Cyber security failures destroy businesses, cost jobs, harm stakeholders, and compromise sensitive data affecting thousands of people. The consequences are severe and material. Criminal liability is proportionate to the harm caused by negligence.
The Specific Legislation Required
Here's what Parliament should pass:
Cyber Security Governance Act 2026
Section 1: Every company with 10 or more employees must:
Conduct documented cyber security risk assessment annually
Assign named director with explicit board-level responsibility for cyber security
Review cyber security risks at board meetings at least quarterly
Implement controls addressing identified high-priority risks
Test critical controls at least annually
Maintain incident response capability
Section 2: Where a company suffers serious cyber security incident resulting in:
Business closure affecting employees
Financial loss exceeding £50,000 affecting creditors
Data breach affecting more than 100 individuals
Disruption to critical services affecting the public
And investigation determines the board failed to comply with Section 1 requirements, directors who consented to, connived in, or were negligent regarding that failure may be prosecuted personally.
Section 3: Penalties:
Summary conviction: Maximum 12 months imprisonment and/or unlimited fine
Conviction on indictment: Maximum 2 years imprisonment and/or unlimited fine
Section 4: Defence available where director can demonstrate they:
Took reasonable steps to ensure compliance
Did not know and had no reasonable grounds to believe the failure existed
Exercised all due diligence to prevent the failure
Section 5: The NCSC provides freely available guidance on compliance with Section 1 requirements. Courts will consider whether directors consulted and followed that guidance when assessing reasonable care.
That's it. Not complex. Not requiring technical expertise. Just basic governance obligations with criminal liability when negligence causes serious harm.
What Would Change
If this legislation passed, here's what would happen:
Week 1: Every director would suddenly become very interested in whether their company has a cyber risk register. Board meetings would add cyber security as standing agenda item. Finance directors would stop pushing back on security budgets.

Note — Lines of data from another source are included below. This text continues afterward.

(* ===== verification/DamBlockstore.v ===== *)
(** * Damysus: blocks and the block store

    Models [src/atomic-broadcast/damysus/damysus/src/blockstore.rs].

    [bl_precomputed_hash] is the cell of [hash_value].  The genesis block is
    created with a value in it, every other block without; filling it on the
    first call is not a state change, as it then holds what the function
    returns.  Neither it nor [bl_executed] is serialised: [Block_received] is
    a block that came over the network.

    [Blockstore] is the vector of optional blocks indexed by view; the facts at
    the end read it as a finite map. *)

From Stdlib Require Import ZArith Lia.
From stdpp Require Import base list numbers option fin_maps gmap.
From S2P Require Import Prelude Ids Heaps DamBase.

Section blockstore.
  Context {P : Profile} `{Digests} {Tx Sig : Type} (sig_bytes : Sig -> list N).

Record Block := mkBlock {
  bl_creator : N;
  bl_view : N;
  bl_justification : Justification Sig;
  bl_parent : Parent;
  bl_transactions : list Tx;
  bl_precomputed_hash : option BlockHash;
  bl_executed : bool;
}.
#[export] Instance Block_eta : Eta Block := fun b => mkBlock
  (bl_creator b) (bl_view b) (bl_justification b) (bl_parent b) (bl_transactions b)
  (bl_precomputed_hash b) (bl_executed b).

Definition Block_genesis : Block := {|
  bl_creator := 0;
  bl_view := View_default;
  bl_justification := Genesis;
  bl_parent := Parent_None;
  bl_transactions := [];
  bl_precomputed_hash := Some BlockHash_genesis;
  bl_executed := false;
|}.

Definition Block_new (creator view : N) (justification : Justification Sig) (parent : Parent)
    (transactions : list Tx) : Block :=
  mkBlock creator view justification parent transactions None false.

(** [#[serde(skip)]]: what a peer receives of a block. *)
Definition Block_received (b : Block) : Block :=
  b.[bl_precomputed_hash := None].[bl_executed := false].

Definition Block_hash_value (b : Block) : BlockHash :=
  match bl_precomputed_hash b with
  | Some h => h
  | None =>
      sha256 (to_le_bytes (bl_creator b) ++ View_hash (bl_view b)
              ++ Justification_hash sig_bytes (bl_justification b) ++ Parent_hash (bl_parent b))
  end.

Definition Block_execute (b : Block) : Block := b.[bl_executed := true].
Definition Block_not_executed (b : Block) : Block := b.[bl_executed := false].
Definition Block_is_executed (b : Block) : bool := bl_executed b.
Definition Block_is_genesis (b : Block) : bool := Justification_is_genesis (bl_justification b).

#[export] Instance Block_Keyable : Keyable Block N := bl_view.

(** [Ord], on which [Eq] rests: the view, then the hash. *)
Definition Block_cmp (b other : Block) : comparison :=
  if (bl_view b =? bl_view other)%N
  then BlockHash_cmp (Block_hash_value b) (Block_hash_value other)
  else (bl_view b ?= bl_view other)%N.

(** ** [Blockstore] *)

Definition Blockstore : Type := list (option Block).

Definition Blockstore_default : Blockstore := [Some Block_genesis].

Definition Blockstore_insert (blocks : Blockstore) (block : Block) : Outcome Blockstore :=
  let view := bl_view block in
  let blocks :=
    if (N.of_nat (length blocks) <? view)%N
    then blocks ++ replicate (N.to_nat (view - N.of_nat (length blocks))) None
    else blocks in
  if (view =? N.of_nat (length blocks))%N then Val (blocks ++ [Some block])
  else
    slot ← index_u64 blocks view;
    rust_assert (match slot with None => true | Some _ => false end) ;;
    assign_u64 blocks view (Some block).

Definition Blockstore_get (blocks : Blockstore) (view : N) : Outcome (option Block) :=
  top ← u64_sub (N.of_nat (length blocks)) 1;
  if (top <? view)%N then Val None else unwrap (nth_u64 blocks view).

(** [get_mut] followed by a mutation of the block it finds; the [bool] says
    whether there was one. *)
Definition Blockstore_get_mut (blocks : Blockstore) (view : N) (f : Block -> Block)
    : Outcome (bool * Blockstore) :=
  top ← u64_sub (N.of_nat (length blocks)) 1;
  if (top <? view)%N then Val (false, blocks)
  else
    slot ← unwrap (nth_u64 blocks view);
    match slot with
    | None => Val (false, blocks)
    | Some b => blocks ← assign_u64 blocks view (Some (f b)); Val (true, blocks)
    end.

(** [get_block_iterator] (debug builds), as the views of the executed blocks of
    [Damysus::get_executed_blocks]. *)
Definition Blockstore_executed (blocks : Blockstore) : list (option N) :=
  (fun o : option Block => b ← o; if Block_is_executed b then Some (bl_view b) else None) <$> blocks.

(** ** The store as a map from views to blocks *)

Implicit Types (blocks : list (option Block)) (b : Block) (v : N).

(** The block of view [v]. *)
Definition block_at (blocks : list (option Block)) v : option Block := mjoin (blocks !! N.to_nat v).

(** Well formed: not empty, indexed by view, no longer than a [u64] can count. *)
Record Blockstore_wf blocks : Prop := {
  bs_nonempty : 0 < length blocks;
  bs_view v b : block_at blocks v = Some b -> bl_view b = v;
}.

Lemma Blockstore_default_wf : Blockstore_wf Blockstore_default.
Proof.
  split; [simpl; lia|]. intros v b. unfold block_at. destruct (N.to_nat v) as [|k] eqn:Hv; simpl.
  - intros [= <-]. simpl. unfold View_default. lia.
  - by destruct k.
Qed.

Lemma block_at_ge blocks v : length blocks <= N.to_nat v -> block_at blocks v = None.
Proof. intros Hle. unfold block_at. by rewrite lookup_ge_None_2. Qed.

Lemma block_at_lookup blocks v o : blocks !! N.to_nat v = Some o -> block_at blocks v = o.
Proof. intros Ho. unfold block_at. by rewrite Ho. Qed.

Lemma Blockstore_get_spec blocks v : 0 < length blocks -> Blockstore_get blocks v = Val (block_at blocks v).
Proof.
  intros Hlen. unfold Blockstore_get. rewrite u64_sub_Val by lia. simpl.
  destruct (N.ltb_spec (N.of_nat (length blocks) - 1) v) as [Hgt|Hle]; [by rewrite block_at_ge by lia|].
  destruct (lookup_lt_is_Some_2 blocks (N.to_nat v)) as [o Ho]; [lia|].
  by rewrite nth_u64_lookup, Ho, (block_at_lookup _ _ _ Ho).
Qed.

(** [insert] stores the block under its view when there is none of that view;
    otherwise it panics. *)
Lemma Blockstore_insert_spec blocks b :
  if block_at blocks (bl_view b) is Some _ then Blockstore_insert blocks b = Panic
  else exists blocks', Blockstore_insert blocks b = Val blocks'
         /\ length blocks <= length blocks'
         /\ forall v, block_at blocks' v = if decide (v = bl_view b) then Some b else block_at blocks v.
Proof.
  unfold Blockstore_insert. set (v := bl_view b).
  set (bs := if (N.of_nat (length blocks) <? v)%N then _ else blocks).
  assert (forall w, block_at bs w = block_at blocks w) as Hat.
  { intros w. unfold bs, block_at. destruct (N.ltb_spec (N.of_nat (length blocks)) v) as [Hlt|]; [|done].
    destruct (decide (N.to_nat w < length blocks)) as [Hw|Hw]; [by rewrite lookup_app_l|].
    rewrite lookup_app_r by lia. rewrite (lookup_ge_None_2 blocks) by lia.
    destruct (replicate _ _ !! _) as [o|] eqn:Ho; [|done]. by apply lookup_replicate in Ho as [-> _]. }
  assert (length blocks <= length bs /\ N.to_nat v <= length bs) as [Hl Hv].
  { unfold bs. destruct (N.ltb_spec (N.of_nat (length blocks)) v); rewrite ?length_app, ?length_replicate; lia. }
  rewrite <-Hat. destruct (N.eqb_spec v (N.of_nat (length bs))) as [Heq|Hne].
  - rewrite block_at_ge by lia.
    eexists. split; [done|]. rewrite length_app. split; [lia|]. intros w. rewrite <-Hat. unfold block_at.
    destruct (decide (w = v)) as [->|Hw].
    + rewrite lookup_app_r by lia. replace (N.to_nat v - length bs) with 0 by lia. done.
    + destruct (decide (N.to_nat w < length bs)); [by rewrite lookup_app_l|].
      rewrite lookup_app_r by lia. rewrite (lookup_ge_None_2 bs) by lia.
      destruct (N.to_nat w - length bs) as [|k] eqn:Hk; [lia|]. done.
  - destruct (lookup_lt_is_Some_2 bs (N.to_nat v)) as [o Ho]; [lia|].
    rewrite (index_u64_Val bs v o Ho), (block_at_lookup _ _ _ Ho). simpl. destruct o as [b0|]; [done|]. simpl.
    rewrite assign_u64_Val by lia. eexists. split; [done|]. rewrite length_insert. split; [done|].
    intros w. rewrite <-Hat. unfold block_at. destruct (decide (w = v)) as [->|Hw].
    + by rewrite list_lookup_insert_eq by lia.
    + by rewrite list_lookup_insert_ne by lia.
Qed.

Lemma Blockstore_insert_wf blocks b blocks' :
  Blockstore_wf blocks -> Blockstore_insert blocks b = Val blocks' ->
  Blockstore_wf blocks' /\ block_at blocks (bl_view b) = None
  /\ forall v, block_at blocks' v = if decide (v = bl_view b) then Some b else block_at blocks v.
Proof.
  intros [Hne Hwf] Hi. pose proof (Blockstore_insert_spec blocks b) as Hs.
  destruct (block_at blocks (bl_view b)) as [b0|] eqn:Hb; [congruence|].
  destruct Hs as (bs & Hbs & Hlen & Hat). rewrite Hbs in Hi. injection Hi as ->.
  split; [split; [lia|]|done]. intros v x. rewrite Hat. destruct (decide (v = bl_view b)) as [->|]; [|apply Hwf].
  by intros [= <-].
Qed.

Lemma Blockstore_get_mut_spec blocks v f :
  0 < length blocks ->
  exists blocks', Blockstore_get_mut blocks v f = Val (bool_decide (is_Some (block_at blocks v)), blocks')
    /\ length blocks' = length blocks
    /\ forall w, block_at blocks' w = if decide (w = v) then f <$> block_at blocks w else block_at blocks w.
Proof.
  intros Hlen. unfold Blockstore_get_mut. rewrite u64_sub_Val by lia. simpl.
  destruct (N.ltb_spec (N.of_nat (length blocks) - 1) v) as [Hgt|Hle].
  - rewrite block_at_ge by lia. eexists. split; [done|]. split; [done|].
    intros w. destruct (decide (w = v)) as [->|]; [|done]. by rewrite block_at_ge by lia.
  - destruct (lookup_lt_is_Some_2 blocks (N.to_nat v)) as [o Ho]; [lia|].
    rewrite nth_u64_lookup, Ho, (block_at_lookup _ _ _ Ho). simpl. destruct o as [b|].
    + rewrite assign_u64_Val by lia. simpl. eexists. split; [done|]. rewrite length_insert. split; [done|].
      intros w. unfold block_at. destruct (decide (w = v)) as [->|Hw].
      * by rewrite list_lookup_insert_eq, Ho by lia.
      * by rewrite list_lookup_insert_ne by lia.
    + eexists. split; [done|]. split; [done|]. intros w. destruct (decide (w = v)) as [->|]; [|done].
      by rewrite (block_at_lookup _ _ _ Ho).
Qed.
End blockstore.
Arguments Block : clear implicits.
Arguments Blockstore : clear implicits.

Month 1: Companies would be implementing MFA, enabling logging, testing backups, deploying EDR, running security awareness training. Not because consultants recommend it. Because directors face potential imprisonment for negligence.

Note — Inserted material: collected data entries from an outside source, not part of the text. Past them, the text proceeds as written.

(* ===== verification/DamReplica.v ===== *)
(** * Damysus: the replica

    Models [Damysus] of [src/atomic-broadcast/damysus/damysus/src/lib.rs]: the
    state record and every handler.

    [add_and_prepare_block], [round_transition], [apply_commitment] and
    [create_block] call one another: inserting the block of the current view
    ends the round, and the new round replays the stored block and commitments
    of its view.  [dam_round_transition] is that recursion on fuel; the other three take
    it as an argument.  [DamInvariant] shows that the fuel [round_fuel] used
    by the handlers is never exhausted.  [sort_unstable_by_key] leaves the order
    of equal keys open, so the sorted list is a parameter with laws
    ([UnstableSort]).

    [clock k] is the value of the [k]-th reading of the clock.  Log output is not
    modelled. *)

From Stdlib Require Import ZArith Lia.
From stdpp Require Import base list gmap sets numbers option sorting.
From S2P Require Import Prelude Ids Heaps Requests DamBase DamEnclave DamBlockstore.

(** ** Damysus: messages and output

    Models [message.rs] and [output.rs] of
    [src/atomic-broadcast/damysus/damysus/src].  Durations and instants are
    numbers of nanoseconds. *)

Inductive Timeout :=
| Timeout_Set (duration : N)
| Timeout_None
| Timeout_Cancel.

#[export] Instance Timeout_eq_dec : EqDecision Timeout.
Proof. solve_decision. Defined.

Inductive MessageDestination :=
| Dest_Broadcast
| Dest_Unicast (to : N).

Section messages.
  Context {Tx Enc : Type} `{DamEnclave Enc}.

Inductive DamMessage :=
| NewBlock (block : Block Tx (de_Signature Enc)) (prepare : SignedCommitment (de_Signature Enc))
| CommitmentMsg (commitment : SignedCommitment (de_Signature Enc))
| Handshake (key : de_PublicKey Enc)
| BlockRequest (view : N)
| RequestedBlock (block : Block Tx (de_Signature Enc)).

Record DamPeerMessage := mkDamMessage { dm_from : N; dm_message : DamMessage }.

Record DamOutput := mkDamOutput {
  dout_broadcasts : list DamPeerMessage;
  dout_unicasts : list (N * DamPeerMessage);
  dout_view_timeout : Timeout;
  dout_block_timeout : Timeout;
  dout_delivery : list Tx;
  dout_ready : bool;
  dout_view : N;
  dout_decision_times : list N;
}.

Definition is_empty_list {A} (l : list A) : bool := match l with [] => true | _ :: _ => false end.

Definition DamOutput_is_empty (o : DamOutput) : bool :=
  is_empty_list (dout_broadcasts o) && is_empty_list (dout_unicasts o)
  && bool_decide (dout_view_timeout o = Timeout_None) && bool_decide (dout_block_timeout o = Timeout_None)
  && is_empty_list (dout_delivery o) && negb (dout_ready o).

Record DamUnreflected := mkDamUnreflected {
  du_reflection_messages : list DamPeerMessage;
  du_broadcasts : list DamPeerMessage;
  du_unicasts : list (N * DamPeerMessage);
  du_view_timeout : Timeout;
  du_block_timeout : Timeout;
  du_delivery : list Tx;
  du_ready : bool;
  du_decision_times : list N;
  du_me : N;
}.
#[export] Instance DamUnreflected_eta : Eta DamUnreflected := fun o => mkDamUnreflected
  (du_reflection_messages o) (du_broadcasts o) (du_unicasts o) (du_view_timeout o)
  (du_block_timeout o) (du_delivery o) (du_ready o) (du_decision_times o) (du_me o).

Definition DamUnreflected_new (me : N) : DamUnreflected :=
  mkDamUnreflected [] [] [] Timeout_None Timeout_None [] false [] me.

Definition append_peer_message (to : MessageDestination) (m : DamPeerMessage) (o : DamUnreflected)
    : DamUnreflected :=
  match to with
  | Dest_Unicast to =>
      if (to =? du_me o)%N then o.[du_reflection_messages := du_reflection_messages o ++ [m]]
      else o.[du_unicasts := du_unicasts o ++ [(to, m)]]
  | Dest_Broadcast => o.[du_broadcasts := du_broadcasts o ++ [m]]
  end.

Definition append_delivery (tx : Tx) (o : DamUnreflected) : DamUnreflected :=
  o.[du_delivery := du_delivery o ++ [tx]].
Definition set_view_timeout (timeout : N) (o : DamUnreflected) : DamUnreflected :=
  o.[du_view_timeout := Timeout_Set timeout].
Definition set_block_timeout (timeout : N) (o : DamUnreflected) : DamUnreflected :=
  o.[du_block_timeout := Timeout_Set timeout].
Definition cancel_block_timeout (o : DamUnreflected) : DamUnreflected :=
  o.[du_block_timeout := Timeout_Cancel].
Definition set_ready (o : DamUnreflected) : DamUnreflected := o.[du_ready := true].
Definition log_decision_time (now : N) (o : DamUnreflected) : DamUnreflected :=
  o.[du_decision_times := du_decision_times o ++ [now]].
End messages.
Arguments DamMessage Tx Enc {_}.
Arguments DamPeerMessage Tx Enc {_}.
Arguments DamOutput Tx Enc {_}.
Arguments DamUnreflected Tx Enc {_}.

(** ** Damysus: the replica *)

(** [slice::sort_unstable_by_key] on the key [get_prepared_block_view]. *)
Class UnstableSort := sort_unstable_by_key : forall {A}, (A -> N) -> list A -> list A.
Class UnstableSortLaws `{UnstableSort} : Prop := {
  sort_permutation {A} (key : A -> N) l : sort_unstable_by_key key l ≡ₚ l;
  sort_sorted {A} (key : A -> N) l : StronglySorted (fun x y => (key x <= key y)%N) (sort_unstable_by_key key l);
}.

(** [Duration::MAX], in nanoseconds. *)
Definition duration_max : N := u64_max * 1000000000 + 999999999.

Section replica.
  Context {P : Profile} {B Tx Enc : Type}.
  Context `{BitSet B} `{Digests} `{DamEnclave Enc} `{Transaction Tx} `{UnstableSort}.
  (** [Instant::now()] *)
  Context (clock : nat -> N).

Abbreviation SComm := (SignedCommitment (de_Signature Enc)).
Abbreviation Blk := (Block Tx (de_Signature Enc)).
Abbreviation DMsg := (DamPeerMessage Tx Enc).
Abbreviation block_hash := (Block_hash_value (@de_sig_bytes Enc _)).

Record Damysus := mkDamysus {
  dam_n : N;
  dam_quorum : N;
  dam_me : N;
  dam_view : N;
  dam_enclave : Enc;
  dam_pending_client_requests : PendingClientRequests Tx;
  dam_stored_commitments : HeapBuffer SComm (N * N);
  dam_output : DamUnreflected Tx Enc;
  dam_commitments : list SComm;
  dam_commitment_senders : IdSet B;
  dam_peers_added : N;
  dam_minimum_block_size : N;
  dam_call_try_create_block : bool;
  dam_block_timeout : N;
  dam_view_timeout : N;
  dam_initial_view_timeout : N;
  dam_executed_transactions : gmap N N;
  dam_blockstore : Blockstore Tx (de_Signature Enc);
  dam_open_block_requests : gmap N (IdSet B);
  dam_stored_blocks : HeapBuffer Blk N;
  dam_requested_blocks : gmap N BlockHash;
  dam_last_round_finished_at : N;
  dam_ticks : nat;
}.
#[export] Instance Damysus_eta : Eta Damysus := fun s => mkDamysus
  (dam_n s) (dam_quorum s) (dam_me s) (dam_view s) (dam_enclave s) (dam_pending_client_requests s)
  (dam_stored_commitments s) (dam_output s) (dam_commitments s) (dam_commitment_senders s)
  (dam_peers_added s) (dam_minimum_block_size s) (dam_call_try_create_block s) (dam_block_timeout s)
  (dam_view_timeout s) (dam_initial_view_timeout s) (dam_executed_transactions s) (dam_blockstore s)
  (dam_open_block_requests s) (dam_stored_blocks s) (dam_requested_blocks s)
  (dam_last_round_finished_at s) (dam_ticks s).

(** [t0]: the number of clock readings before the replica is created. *)
Definition Damysus_new (t0 : nat) (me n minimum_block_size maximum_block_size block_timeout
    initial_view_timeout : N) : Outcome Damysus :=
  rust_assert (negb (maximum_block_size =? 0)%N) ;;
  rust_assert (minimum_block_size <=? maximum_block_size)%N ;;
  quorum ← u64_add (n / 2) 1;
  enclave ← de_new me n quorum;
  Val {|
    dam_n := n;
    dam_quorum := quorum;
    dam_me := me;
    dam_view := View_default;
    dam_enclave := enclave;
    dam_pending_client_requests := Pending_new maximum_block_size;
    dam_output := DamUnreflected_new me;
    dam_stored_commitments := HeapBuffer_default;
    dam_commitments := [];
    dam_commitment_senders := IdSet_with_capacity n;
    dam_peers_added := 0;
    dam_minimum_block_size := minimum_block_size;
    dam_call_try_create_block := false;
    dam_block_timeout := block_timeout;
    dam_view_timeout := initial_view_timeout;
    dam_executed_transactions := ∅;
    dam_blockstore := Blockstore_default;
    dam_open_block_requests := ∅;
    dam_stored_blocks := HeapBuffer_default;
    dam_requested_blocks := ∅;
    dam_initial_view_timeout := initial_view_timeout;
    dam_last_round_finished_at := clock t0;
    dam_ticks := S t0;
  |}.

Quarter 1: Cyber security consultants would be overwhelmed with work. The NCSC Board Toolkit would see massive uptake. Cyber Essentials certification would become standard for any company with employees.
Year 1: The 73% of businesses without board-level cyber security responsibility would drop to perhaps 10%. The 43% breach rate would decline as basic controls get implemented widely. The 28% closure risk would decrease as businesses become more resilient.
Year 5: First prosecution. Director of medium-sized company ignored all guidance, didn't implement basic controls, suffered major breach causing business closure and 50 redundancies. Investigation showed no documented risk assessment, no board discussion of cyber security for three years, no implementation of NCSC-recommended controls despite them being free or low-cost.
Director convicted. 18-month sentence. Highly publicised.
The remaining directors who were coasting suddenly become extremely diligent about governance.
Why This Won't Happen (But Should)
This legislation won't pass. Business lobbying groups will oppose it viciously. Directors' associations will claim it's draconian. Trade bodies will argue it's unfair to small businesses. The government will backpedal under pressure.
We'll continue with the current approach: voluntary guidance, minimal enforcement, civil liability that rarely materialises, corporate fines that don't change behaviour, and directors who face no personal consequences for negligence.
And every year, thousands more UK businesses will get breached. Hundreds will close permanently. Thousands of jobs will be lost. Billions of pounds will be wasted. All because directors won't spend two hours creating risk registers and implementing £90 worth of security controls.
Until we're willing to hold directors personally, criminally liable for cyber security governance failures, nothing will fundamentally change. The statistics will remain dismal. The breach rate will stay high. The business closure rate will continue. Because directors respond to personal consequences, and currently there aren't any.
The Moral Argument
Here's the fundamental question: If a director's negligence causes 87 people to lose their jobs because the company goes bankrupt after a preventable breach, should that director face any personal criminal consequence?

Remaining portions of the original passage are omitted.